Anyone can do this!  You don’t need qualifications, or even experience; this is how you get experience. Seriously, I’ve learned ten times more about dinosaur skulls in the last week from playing with Veronica than I did in the last five years of feeling guilty that I never read any head-related papers.

This quote hits a chord with me. Learning something implies that you're moving towards something unknown, and most people tend to have an ordinate amount of respect when doing so. Mike encourages you to shed a bit of that respect and just do it. As do I. 3D technologies often impress students... there are these complex environments and complicated arrays of parameter options. The respectful approach is to follow a tutorial or instructor, learning established processes. This is valuable, no doubt.

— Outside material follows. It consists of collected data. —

(* ===== verification/SaveLoop.v ===== *)
(** The main loop of the sender.

    Models the part of [xc_domain_save] (tools/libxc/xc_domain_save.c) that
    decides which pages are sent: the scan that fills a batch, an iteration
    over the guest's pages, and the loop over the iterations with its stopping
    conditions, the suspension of the guest and the collection of dirty pages.

    The bitmaps are those of [Bitmap]; [completed] selects the variant of the
    scan that skips empty words.  The hypercalls and callbacks are the fields
    of an environment. *)

From S2P Require Import Prelude Bitmap PageTable.

Module SaveLoop.
Import Bitmap PageTable.

(** ** Filling a batch *)

(** The loop's variables: [N], the batch ([pfn_batch] with [pfn_type]),
    [to_fix], [skip_this_iter] and [needed_to_fix]. *)
Record scan_state := Scan {
  sN : Z; s_batch : list (Z * Z); s_fix : list Z; s_skip : Z; s_needed : Z
}.

Section Scan.
(** [dinfo->p2m_size], [completed], [last_iter], the bitmaps, and what goes to
    [pfn_type] for a page: its number for an HVM guest, [pfn_to_mfn] of it
    otherwise. *)
Context (p2m_size : Z) (completed last_iter : bool) (to_send to_skip : list Z) (typ : Z -> Z).

(** Condition of the three numbered cases of the code. *)
Definition selected (to_fix : list Z) (n : Z) : bool :=
  (bit to_send n && negb (bit to_skip n)) || (bit to_send n && last_iter) || (bit to_fix n && last_iter).

(** The body of the [for] loop, with its [N++]. *)
Definition scan_page (st : scan_state) : scan_state :=
  let n := sN st in
  if completed then
    if default 0 (to_send !! Z.to_nat (n .>> ORDER_LONG)) =? 0
    then Scan (n + (BITS_PER_LONG - 1) + 1) (s_batch st) (s_fix st) (s_skip st) (s_needed st)
    else if negb (bit to_send n)
    then Scan (n + 1) (s_batch st) (s_fix st) (s_skip st) (s_needed st)
    else Scan (n + 1) (s_batch st ++ [(n, typ n)]) (s_fix st) (s_skip st) (s_needed st)
  else
    let skip := if negb last_iter && bit to_send n && bit to_skip n then s_skip st + 1 else s_skip st in
    if negb (selected (s_fix st) n) then Scan (n + 1) (s_batch st) (s_fix st) skip (s_needed st)
    else if negb (is_mapped (typ n)) then Scan (n + 1) (s_batch st) (set_bit n (s_fix st)) skip (s_needed st)
    else
      let needed := if last_iter && bit (s_fix st) n && negb (bit to_send n)
                    then s_needed st + 1 else s_needed st in
      Scan (n + 1) (s_batch st ++ [(n, typ n)]) (clear_bit n (s_fix st)) skip needed.

(** The [for] loop; a page at least is passed in each turn. *)
Fixpoint scan_loop (fuel : nat) (st : scan_state) : scan_state :=
  match fuel with
  | O => st
  | S f =>
      if decide (length (s_batch st) < MAX_BATCH_SIZE)%nat
      then if sN st <? p2m_size then scan_loop f (scan_page st) else st
      else st
  end.

Definition scan (st : scan_state) : scan_state := scan_loop (Z.to_nat (p2m_size - sN st)) st.

(** *** What a scan does *)

(** What page [n] adds to the batch, and its bit of [to_fix] afterwards. *)
Definition picked (fix0 : list Z) (n : Z) : list (Z * Z) :=
  if completed then if bit to_send n then [(n, typ n)] else []
  else if selected fix0 n && is_mapped (typ n) then [(n, typ n)] else [].

Definition fixed (fix0 : list Z) (n : Z) : bool :=
  if completed then bit fix0 n
  else if selected fix0 n then negb (is_mapped (typ n)) else bit fix0 n.

Definition range (a b : Z) : list Z := seqZ a (Z.min b p2m_size - a).

(** The scan is at the start of a word or inside a word that is not empty. *)
Definition aligned (n : Z) : Prop :=
  completed = true -> n mod 64 = 0 \/ BITMAP_ENTRY n to_send <> 0.

Record scanned (a : Z) (batch0 : list (Z * Z)) (fix0 : list Z) (st : scan_state) : Prop := {
  sc_from : a <= sN st;
  sc_aligned : aligned (sN st);
  sc_wf : wf_bitmap p2m_size (s_fix st);
  sc_batch : s_batch st = batch0 ++ (range a (sN st) ≫= picked fix0);
  sc_fix : forall m, 0 <= m < p2m_size ->
    bit (s_fix st) m = if (a <=? m) && (m <? sN st) then fixed fix0 m else bit fix0 m
}.

Lemma range_nil a : range a a = [].
Proof. unfold range. apply seqZ_nil. lia. Qed.

Lemma range_split a b c : a <= b <= c -> b <= p2m_size -> range a c = range a b ++ range b c.
Proof.
  intros H Hb. unfold range. rewrite (Z.min_l b) by lia.
  replace (Z.min c p2m_size - a) with ((b - a) + (Z.min c p2m_size - b)) by lia.
  rewrite seqZ_app by lia. by replace (a + (b - a)) with b by lia.
Qed.

Lemma range_one n : n < p2m_size -> range n (n + 1) = [n].
Proof.
  intros H. unfold range. rewrite Z.min_l by lia. replace (n + 1 - n) with 1 by lia.
  rewrite seqZ_cons by lia. by rewrite seqZ_nil by lia.
Qed.

Lemma word_entry n : 0 <= n -> default 0 (to_send !! Z.to_nat (n .>> ORDER_LONG)) = BITMAP_ENTRY n to_send.
Proof.
  intros Hn. unfold ORDER_LONG, BITMAP_ENTRY, BITS_PER_LONG. rewrite Z.shiftr_div_pow2 by lia.
  done.
Qed.

Lemma empty_word n m : BITMAP_ENTRY n to_send = 0 -> 0 <= n -> n mod 64 = 0 -> n <= m < n + 64 -> bit to_send m = false.
Proof.
  intros H Hn Ha Hm. rewrite bit_testbit. unfold BITMAP_ENTRY, BITS_PER_LONG in *.
  replace (m / 64) with (n / 64) by zlia. rewrite H. apply Z.testbit_0_l.
Qed.

Lemma picked_none fix0 l : (forall m, m ∈ l -> picked fix0 m = []) -> l ≫= picked fix0 = [].
Proof.
  induction l as [|m l IH]; intros H; [done|]. cbn. rewrite H by left. apply IH.
  intros m' Hm. apply H. by right.
Qed.

(** A page that adds [p] to the batch and sets its bit of [to_fix] to [f]. *)
Lemma scanned_next a batch0 fix0 st batch' fix' skip' needed' :
  scanned a batch0 fix0 st -> 0 <= a -> sN st < p2m_size ->
  batch' = s_batch st ++ picked fix0 (sN st) ->
  wf_bitmap p2m_size fix' ->
  (forall m, 0 <= m < p2m_size ->
     bit fix' m = if m =? sN st then fixed fix0 (sN st) else bit (s_fix st) m) ->
  aligned (sN st + 1) ->
  scanned a batch0 fix0 (Scan (sN st + 1) batch' fix' skip' needed').
Proof.
  intros [Hf Hal Hwf Hb Hx] Ha Hlt -> Hwf' Hfix Hal'. split; cbn; try done.
  - lia.
  - rewrite Hb, (range_split a (sN st) (sN st + 1)), bind_app, range_one by lia.
    cbn. by rewrite app_nil_r, app_assoc.
  - intros m Hm. rewrite Hfix by done. destruct (Z.eqb_spec m (sN st)) as [->|Hne].
    + by replace ((a <=? sN st) && (sN st <? sN st + 1)) with true by lia.
    + rewrite Hx by done. by replace (m <? sN st + 1) with (m <? sN st) by lia.
Qed.

Lemma sel_fix a batch0 fix0 st : scanned a batch0 fix0 st -> 0 <= a -> sN st < p2m_size ->
  bit (s_fix st) (sN st) = bit fix0 (sN st).
Proof.
  intros [Hf _ _ _ Hx] Ha Hlt. rewrite Hx by lia. by replace (sN st <? sN st) with false by lia; rewrite andb_false_r.
Qed.

(** A page inside a word that is not empty. *)
Lemma aligned_next n : 0 <= n -> (completed = true -> BITMAP_ENTRY n to_send <> 0) -> aligned (n + 1).
Proof.
  intros Hn H Hc. specialize (H Hc). destruct (decide ((n + 1) mod 64 = 0)); [by left|right].
  unfold BITMAP_ENTRY, BITS_PER_LONG in *. by replace ((n + 1) / 64) with (n / 64) by zlia.
Qed.

Lemma scanned_skip a batch0 fix0 st :
  completed = true -> scanned a batch0 fix0 st -> 0 <= a -> sN st < p2m_size ->
  BITMAP_ENTRY (sN st) to_send = 0 ->
  scanned a batch0 fix0 (Scan (sN st + (BITS_PER_LONG - 1) + 1) (s_batch st) (s_fix st) (s_skip st) (s_needed st)).
Proof.
  intros Hc [Hf Hal Hwf Hb Hx] Ha Hlt H0. destruct (Hal Hc) as [Hm|]; [|done].
  replace (sN st + (BITS_PER_LONG - 1) + 1) with (sN st + 64) by (unfold BITS_PER_LONG; lia).
  split; cbn; try done.
  - lia.
  - intros _. left. zlia.
  - rewrite Hb, (range_split a (sN st) (sN st + 64)), bind_app by lia.
    rewrite (picked_none _ (range (sN st) (sN st + 64))); [by rewrite app_nil_r|].
    intros m Hin. unfold range in Hin. apply elem_of_seqZ in Hin.
    unfold picked. rewrite Hc, (empty_word (sN st)); auto; lia.
  - intros m Hm'. rewrite Hx by done. unfold fixed. rewrite Hc.
    by destruct (a <=? m), (m <? sN st), (m <? sN st + 64).
Qed.

Lemma scanned_page a batch0 fix0 st :
  scanned a batch0 fix0 st -> 0 <= a -> sN st < p2m_size -> scanned a batch0 fix0 (scan_page st).
Proof.
  intros H Ha Hlt. pose proof (sc_from _ _ _ _ H) as Hfrom. pose proof (sc_wf _ _ _ _ H) as Hwf.
  pose proof (sel_fix _ _ _ _ H Ha Hlt) as Hsf.
  assert (forall m, bit (s_fix st) m = if m =? sN st then bit (s_fix st) (sN st) else bit (s_fix st) m) as Hsame.
  { intros m. by destruct (Z.eqb_spec m (sN st)) as [->|]. }
  unfold scan_page. destruct completed eqn:Ec.
  - rewrite word_entry by lia. destruct (Z.eqb_spec (BITMAP_ENTRY (sN st) to_send) 0) as [E0|E0].
    + by apply scanned_skip.
    + assert (aligned (sN st + 1)) as Hal by (apply aligned_next; auto; lia).
      destruct (bit to_send (sN st)) eqn:Eb; cbn [negb].
      all: apply (scanned_next a batch0 fix0 st); auto; try (intros m Hm; rewrite Hsame at 1; unfold fixed; by rewrite Ec, Hsf).
      all: unfold picked; rewrite Ec, Eb; by rewrite ?app_nil_r.
  - assert (aligned (sN st + 1)) as Hal by (intros E; congruence).
    assert (selected (s_fix st) (sN st) = selected fix0 (sN st)) as Esel by (unfold selected; by rewrite Hsf).
    rewrite Esel. destruct (selected fix0 (sN st)) eqn:Es; cbn [negb].
    + destruct (is_mapped (typ (sN st))) eqn:Em; cbn [negb].
      all: apply (scanned_next a batch0 fix0 st); auto with bitmap;
        try (unfold picked; rewrite Ec, Es, Em; by rewrite ?app_nil_r);
        intros m Hm; unfold fixed; rewrite Ec, Es, Em.
      * rewrite (bit_clear_bit p2m_size) by (auto; lia). by destruct (m =? sN st).
      * rewrite (bit_set_bit p2m_size) by (auto; lia). by destruct (m =? sN st).
    + apply (scanned_next a batch0 fix0 st); auto.
      * unfold picked. rewrite Ec, Es. by rewrite app_nil_r.
      * intros m Hm. rewrite Hsame at 1. unfold fixed. by rewrite Ec, Es, Hsf.
Qed.

Lemma scan_page_length st : (length (s_batch (scan_page st)) <= S (length (s_batch st)))%nat.
Proof.
  unfold scan_page. destruct completed; [repeat case_match|destruct (negb (selected _ _)); [|destruct (negb _)]];
    cbn [s_batch]; rewrite ?length_app; cbn; lia.
Qed.

Lemma scan_page_advance st : sN st < sN (scan_page st).
Proof.
  unfold scan_page, BITS_PER_LONG. destruct completed; [repeat case_match|destruct (negb (selected _ _)); [|destruct (negb _)]];
    cbn [sN]; lia.
Qed.

Lemma scan_loop_spec a batch0 fix0 fuel : forall st,
  scanned a batch0 fix0 st -> 0 <= a -> p2m_size - sN st <= Z.of_nat fuel ->
  (length (s_batch st) <= MAX_BATCH_SIZE)%nat ->
  let st' := scan_loop fuel st in
  scanned a batch0 fix0 st' /\ (length (s_batch st') <= MAX_BATCH_SIZE)%nat /\
  (length (s_batch st') = MAX_BATCH_SIZE \/ p2m_size <= sN st') /\ sN st <= sN st'.
Proof.
  induction fuel as [|f IH]; intros st H Ha Hf Hl; cbn [scan_loop].
  - split_and!; auto; [right|]; lia.
  - case_decide as Hd; [|split_and!; auto; [left|]; lia].
    destruct (Z.ltb_spec (sN st) p2m_size) as [Hlt|]; [|split_and!; auto; lia].
    pose proof (scan_page_advance st). pose proof (scan_page_length st).
    destruct (IH (scan_page st)) as (K1 & K2 & K3 & K4); [by apply scanned_page|done|lia|lia|].
    split_and!; auto. lia.
Qed.

Lemma scan_spec n fix0 skip needed :
  wf_bitmap p2m_size fix0 -> 0 <= n < p2m_size -> aligned n ->
  let st := scan (Scan n [] fix0 skip needed) in
  scanned n [] fix0 st /\ (length (s_batch st) <= MAX_BATCH_SIZE)%nat /\
  (length (s_batch st) = MAX_BATCH_SIZE \/ p2m_size <= sN st) /\ n < sN st.
Proof.
  intros Hwf Hn Hal. unfold scan. cbn [sN].
  destruct (Z.to_nat (p2m_size - n)) as [|f] eqn:E; [lia|].
  set (st0 := Scan n [] fix0 skip needed).
  assert (scanned n [] fix0 st0) as H0.
  { split; cbn; auto; [lia|by rewrite range_nil|]. intros m Hm.
    by replace ((n <=? m) && (m <? n)) with false by lia. }
  cbn [scan_loop]. rewrite decide_True by (cbn; unfold MAX_BATCH_SIZE; lia).
  destruct (Z.ltb_spec (sN st0) p2m_size) as [_|Hge]; [|cbn in Hge; lia].
  pose proof (scan_page_advance st0) as Hadv. pose proof (scan_page_length st0) as Hlen. cbn [sN s_batch st0 length] in *.
  destruct (scan_loop_spec n [] fix0 f (scan_page st0)) as (K1 & K2 & K3 & K4);
    [by apply scanned_page; [|lia|cbn; lia]|lia|lia|unfold MAX_BATCH_SIZE; lia|].
  split_and!; auto. lia.
Qed.

End Scan.

(** ** An iteration *)

(** How an iteration ends: after its last batch, by the jump to [skip], or by
    the failure of the hypercall that peeks at the dirty pages. *)
Inductive iter_end := AllScanned | JumpSkip | PeekFailed.

Record iter_state := Iter {
  it_batches : list (list (Z * Z)); it_fix : list Z;
  it_sent : Z; it_skip : Z; it_needed : Z
}.

Section Iteration.
(** The k-th peek of the iteration, and the guest's table while batch k is
    filled. *)
Context (p2m_size : Z) (completed last_iter : bool) (to_send to_skip0 : list Z)
  (peek : nat -> option (list Z)) (typ : nat -> Z -> Z).

(** The [while ( N < dinfo->p2m_size )] loop from batch [k]; [to_skip0] is the
    bitmap left from before, used when the loop does not peek. *)
Fixpoint iteration_loop (fuel : nat) (k : nat) (N : Z) (to_skip : list Z) (st : iter_state)
  : iter_end * iter_state :=
  match fuel with
  | O => (AllScanned, st)
  | S f =>
      if N <? p2m_size then
        match (if last_iter then Some to_skip else peek k) with
        | None => (PeekFailed, st)
        | Some to_skip =>
            let sc := scan p2m_size completed last_iter to_send to_skip (typ k)
                           (Scan N [] (it_fix st) (it_skip st) (it_needed st)) in
            match s_batch sc with
            | [] => (JumpSkip, Iter (it_batches st) (s_fix sc) (it_sent st) (s_skip sc) (s_needed sc))
            | batch =>
                iteration_loop f (S k) (sN sc) to_skip
                  (Iter (it_batches st ++ [batch]) (s_fix sc)
                        (it_sent st + Z.of_nat (length batch)) (s_skip sc) (s_needed sc))
            end
        end
      else (AllScanned, st)
  end.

But the industry is young and processes are constantly evolving. Diving in and getting dirty is a valuable addition to follow-the-steps type learning. If you want to get a feel for the universal concepts and invisible potential of your toolsets, get your hands dirty and pull things apart. Animate it wrong, model it atypically, push it in different directions. Or order an ostrich head and dissect it. Or a monitor lizard. Or a pig. As Mike says, you will learn vast volumes in relatively short amounts of time.

But be prepared - you'll need time. And you may well end up with nothing much to show for your efforts. We're a creative industry. We need to allow ourselves time to explore, without worrying that we might not get something for our reel out of it. That will come in the next project.